◆ **Problem statement**:
Which lines run from the line with "one is pending, and the effect's. *)" through the line with "Definition well_formed (s" in the entries below? Print them exactly, both ends included, and nothing more.

[Stored items from a collection]

(** *** Vocabulary of the lifetime statements *)

(** The warning of the callback. *)
Definition no_entry_warning : string := "useElementOnScreen: entry not provided".

(** The observer an effect creates for the argument [arg] of the render
    when [el] is attached. *)
Definition observer_for (arg : option obj) (el : elem) : observer :=
  {| obs_options := observer_options (default ∅ arg); obs_targets := [el] |}.

(** The platform calls that create the observers [obs] and start each
    one on its targets, in the order of creation. *)
Definition creation_calls (obs : list observer) : list call :=
  mjoin (imap (λ o ob, New (obs_options ob) :: (Observe o <$> obs_targets ob)) obs).

(** An observer that observes exactly one element. *)
Definition single_target (ob : observer) : Prop := ∃ el, obs_targets ob = [el].




(** The messages the hook can log. *)
Definition hook_warning (msg : string) : Prop :=
  msg = no_ref_warning ∨ msg = no_entry_warning.

(** *** A run used in the statements

    The consumer attaches element [7], mounts without argument, and then
    renders with a new configuration [{ threshold: 0.5 }]. *)

Definition half : obj := {["threshold" := VNum (Qmake 1 2)]}.

Definition seen : entry := {| isIntersecting := true |}.

Definition mounted : state := run [SetRef (Some 7); Commit None] (start ∅).

Definition reconfigured : state := step mounted (Commit (Some half)).

(** A longer lifetime: mount on element [7], a report, a new
    configuration, the element detached and a render, element [8]
    attached and a render, teardown. *)
Definition busy : list event :=
  [SetRef (Some 7); Commit None; Deliver 0 [seen]; Commit (Some half);
   SetRef None; Commit None; SetRef (Some 8); Commit (Some half); Unmount].

End Life.

(** ** The host's own rules *)

Module Host.
Import JS Hook.

(** The browser's verdict on the options given to the constructor of an
    observer: [None] when it accepts them, or the exception it throws (a
    RangeError for a threshold outside [0, 1], a SyntaxError for a
    malformed [rootMargin], a TypeError for a root that is no element). *)
Abbreviation validation := (obj → option error).

(** A platform that accepts everything. *)
Definition accepting : validation := λ _, None.

(** A platform that checks a numeric threshold and nothing else. *)
Definition threshold_check : validation := λ passed,
  match get passed "threshold" with
  | VNum q =>
      if Qle_bool (Qmake 0 1) q && Qle_bool q (Qmake 1 1) then None
      else Some (RangeError "threshold")
  | _ => None
  end.

(** Lines 36-61 on a platform with the verdict [validate]: when the ref
    holds an element the constructor is called, and an exception it
    throws ends the effect before [observe] and before the cleanup is
    returned; otherwise the effect goes as [Hook.effect].  A rejected
    construction changes nothing on the platform and is not kept in
    [calls]. *)
Definition effect_in (validate : validation) (options : obj) (w : world) :
    result (world * env) :=
  match ref_current w with
  | Some _ =>
      match validate (observer_options options) with
      | Some e => Throw e
      | None => effect options w
      end
  | None => effect options w
  end.

(** The argument of a render: nothing, or the caller's object, given by
    its address and its properties. *)
Abbreviation argument := (option (nat * obj)).

(** The object the caller passed. *)
Definition passed (arg : argument) : option obj := snd <$> arg.

(** The identity of [options] in the hook body: the address of the
    caller's object, or [None] for the object that the default parameter
    [options = {}] creates in this call, which is identical to no other
    object. *)
Definition identity (arg : argument) : option nat := fst <$> arg.

(** A hook instance under React: its life so far, whether it is still
    mounted, and the identity of the [options] of the last effect run
    ([None] before the first). *)
Record state : Type := {
  life : Life.state;
  alive : bool;
  deps : option (option nat)
}.

Definition world_of (s : state) : world := Life.now (life s).

Definition start (g : env) : state :=
  {| life := Life.start g; alive := true; deps := None |}.

(** Line 61, [useEffect(..., [ref, options])]: [ref] is the same object
    at every render, so the effect runs again exactly when [options] is
    not the object of the last run. *)
Definition reruns (s : state) (arg : argument) : bool :=
  match deps s, identity arg with
  | Some (Some a), Some b => negb (Nat.eqb a b)
  | _, _ => true
  end.

(** - [SetRef r]: the host assigns [ref.current];
    - [Render arg]: the component renders, calling the hook with [arg];
    - [Unmount]: React unmounts the instance and calls the cleanup;
    - [Deliver o entries]: the browser reports [entries] to observer
      [o]. *)
Inductive event : Type :=
| SetRef (r : option elem)
| Render (arg : argument)
| Unmount
| Deliver (o : nat) (entries : list entry).

Definition run_effect (validate : validation) (arg : option obj)
    (l : Life.state) : Life.state :=
  match effect_in validate (default ∅ arg) (Life.now l) with
  | Ok (w, ρ) =>
      {| Life.now := w; Life.pending := Some ρ; Life.raised := Life.raised l |}
  | Throw e =>
      {| Life.now := Life.now l; Life.pending := None;
         Life.raised := Life.raised l ++ [e] |}
  end.

(** The commit of a render whose effect runs: the previous cleanup, then
    the effect.  An exception of either reaches React, which finishes the
    commit and then unmounts the instance: from then on it is not
    rendered again and its state updates are dropped. *)
Definition commit (validate : validation) (arg : argument) (s : state) : state :=
  {| life := run_effect validate (passed arg) (Life.run_cleanup (life s));
     alive :=
       Nat.eqb
         (length (Life.raised
                    (run_effect validate (passed arg) (Life.run_cleanup (life s)))))
         (length (Life.raised (life s)));
     deps := Some (identity arg) |}.

(** The callback runs whenever the browser calls it; [setIsVisible] on an
    unmounted instance changes nothing. *)
Definition run_callback (entries : list entry) (s : state) : Life.state :=
  if alive s then Life.run_callback entries (life s)
  else
    {| Life.now :=
         setIsVisible (isVisible (world_of s))
           (Life.now (Life.run_callback entries (life s)));
       Life.pending := Life.pending (Life.run_callback entries (life s));
       Life.raised := Life.raised (Life.run_callback entries (life s)) |}.

Definition step (validate : validation) (s : state) (ev : event) : state :=
  match ev with
  | SetRef r =>
      {| life := {| Life.now := set_ref r (world_of s);
                    Life.pending := Life.pending (life s);
                    Life.raised := Life.raised (life s) |};
         alive := alive s; deps := deps s |}
  | Render arg =>
      if alive s && reruns s arg then commit validate arg s else s
  | Unmount =>
      {| life := Life.run_cleanup (life s); alive := false; deps := deps s |}
  | Deliver o entries =>
      if Life.serves o (world_of s)
      then {| life := run_callback entries s; alive := alive s; deps := deps s |}
      else s
  end.

Definition run (validate : validation) (evs : list event) (s : state) : state :=
  foldl (step validate) s evs.


(** The warnings a commit logs when the ref is empty: the cleanup's, if
    one is pending, and the effect's. *)
Definition skipped_warnings (s : state) : list string :=
  match Life.pending (life s) with
  | Some _ => [no_ref_warning; no_ref_warning]
  | None => [no_ref_warning]
  end.

(** The ReferenceError of the cleanup a commit or a teardown finds
    pending. *)
Definition cleanup_error (s : state) : list error :=
  match Life.pending (life s) with
  | Some _ => [ReferenceError "observer"]
  | None => []
  end.

(** What every instance keeps, mounted or not, in a host without a
    global [observer]. *)
Definition well_formed (s : state) : Prop :=
  Life.observer_unbound (life s) ∧
  Forall Life.single_target (observers (world_of s)) ∧
  calls (world_of s) = Life.creation_calls (observers (world_of s)) ∧
  (length (observers (world_of s)) ≤ 2)%nat ∧
  (length (Life.raised (life s)) ≤ 2)%nat ∧
  (is_Some (Life.pending (life s)) → (length (Life.raised (life s)) ≤ 1)%nat) ∧
  (Life.raised (life s) = [] → (length (observers (world_of s)) ≤ 1)%nat) ∧
  (alive s = true →
     Life.raised (life s) = [] ∧
     (length (observers (world_of s)) ≤ 1)%nat ∧
     (Life.pending (life s) = None → observers (world_of s) = [])).

(** *** Runs used in the statements *)





(** A configuration the threshold check rejects. *)
Definition twice_over : obj := {["threshold" := VNum (Qmake 2 1)]}.

End Host.

(** ** Object patterns *)

Section Patterns.
Import JS.
Implicit Types (o : obj) (k : string) (d v : value).

Lemma get_lookup o k v : o !! k = Some v → get o k = v.
Proof. unfold get. by intros ->. Qed.

Lemma get_missing o k : o !! k = None → absent o k.
Proof. unfold absent, get. by intros ->. Qed.

Lemma or_default_undefined d : or_default d VUndefined = d.
Proof. reflexivity. Qed.

Lemma or_default_defined d v : v ≠ VUndefined → or_default d v = v.
Proof. by destruct v. Qed.

Lemma or_default_absent d o k : absent o k → or_default d (get o k) = d.
Proof. unfold absent. by intros ->. Qed.

Lemma or_default_present d o k : ¬ absent o k → or_default d (get o k) = get o k.
Proof. apply or_default_defined. Qed.

Lemma rest_of_lookup (taken : list string) o k :
  rest_of taken o !! k = if decide (k ∈ taken) then None else o !! k.
Proof.
  induction taken as [|t taken IH]; simpl.
  - destruct (decide (k ∈ [])) as [Hin|_]; [by apply elem_of_nil in Hin | done].
  - destruct (decide (t = k)) as [->|Hne].
    + rewrite lookup_delete_eq.
      destruct (decide (k ∈ k :: taken)) as [_|Hout]; [done|].
      exfalso. apply Hout. left.
    + rewrite lookup_delete_ne by done. rewrite IH.
      destruct (decide (k ∈ taken)) as [Hin|Hout];
        destruct (decide (k ∈ t :: taken)) as [Hin'|Hout']; try done.
      * exfalso. apply Hout'. by right.
      * apply elem_of_cons in Hin' as [->|Hin']; done.
Qed.


End Patterns.

(** ** The callback *)

Section Callback.
Import JS Hook.
Implicit Types (w : world) (entry : entry) (entries : list Hook.entry).

Lemma setIsVisible_frame b w :
  ref_current (setIsVisible b w) = ref_current w ∧
  observers (setIsVisible b w) = observers w ∧
  console (setIsVisible b w) = console w ∧
  calls (setIsVisible b w) = calls w ∧
  globals (setIsVisible b w) = globals w.
Proof. by repeat split. Qed.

◆ **Written answer**:
    one is pending, and the effect's. *)
Definition skipped_warnings (s : state) : list string :=
  match Life.pending (life s) with
  | Some _ => [no_ref_warning; no_ref_warning]
  | None => [no_ref_warning]
  end.

(** The ReferenceError of the cleanup a commit or a teardown finds
    pending. *)
Definition cleanup_error (s : state) : list error :=
  match Life.pending (life s) with
  | Some _ => [ReferenceError "observer"]
  | None => []
  end.

(** What every instance keeps, mounted or not, in a host without a
    global [observer]. *)
Definition well_formed (s : state) : Prop :=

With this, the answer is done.